======== Exercise input
(* ===== verification/UdpDispatch.v ===== *)
(** * The UDP dispatcher (letmein-proto/src/socket.rs)

    Connection tracking for datagrams: the receive queues, the limits, and the counter of queued
    datagrams. The sizes of messages and queues are the parameters of the type, as in the source; the
    counters are natural numbers (the products of a limit and a queue size do not reach 2^64). The
    operations run under one mutex, so any interleaving of the tasks is a sequence of operations. *)

From S2P Require Import Prelude Prog.
Local Open Scope nat_scope.

Section dispatcher.

(** Socket addresses are compared and hashed, nothing else. *)
Context `{HO : HashOrder} {SocketAddr : Type} `{Countable SocketAddr} (MSG_SIZE Q_SIZE : nat).

Record UdpConn : Type := MkUdpConn { rx_queue : list (list byte); peer_addr : SocketAddr; accepted : bool }.

Record UdpDispatcherRx : Type := MkRx {
  conn : gmap SocketAddr UdpConn;
  max_nr_conn : nat;
  nr_queued_dgrams : nat;
}.

Definition UdpDispatcherRx_new (max_nr_conn : nat) : UdpDispatcherRx := MkRx ∅ max_nr_conn 0.

Definition set_conn (f : gmap SocketAddr UdpConn → gmap SocketAddr UdpConn) (s : UdpDispatcherRx)
    : UdpDispatcherRx :=
  MkRx (f (conn s)) (max_nr_conn s) (nr_queued_dgrams s).
Definition set_nr (n : nat) (s : UdpDispatcherRx) : UdpDispatcherRx :=
  MkRx (conn s) (max_nr_conn s) n.

(** The outcome of [socket.try_recv_from]: [n] bytes from a peer, in a buffer of [MSG_SIZE] bytes
    (a longer datagram is cut off), nothing there, or an error. *)
Inductive recv_ev : Type :=
| RecvData (n : nat) (buf : list byte) (from : SocketAddr)
| RecvWouldBlock
| RecvErr.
================
• **About this task**:
Whenever a line in the material above holds the string "UdpDispatcherRx", copy that line in full.

• **Response area**:
Record UdpDispatcherRx : Type := MkRx {
Definition UdpDispatcherRx_new (max_nr_conn : nat) : UdpDispatcherRx := MkRx ∅ max_nr_conn 0.
Definition set_conn (f : gmap SocketAddr UdpConn → gmap SocketAddr UdpConn) (s : UdpDispatcherRx)
    : UdpDispatcherRx :=
Definition set_nr (n : nat) (s : UdpDispatcherRx) : UdpDispatcherRx :=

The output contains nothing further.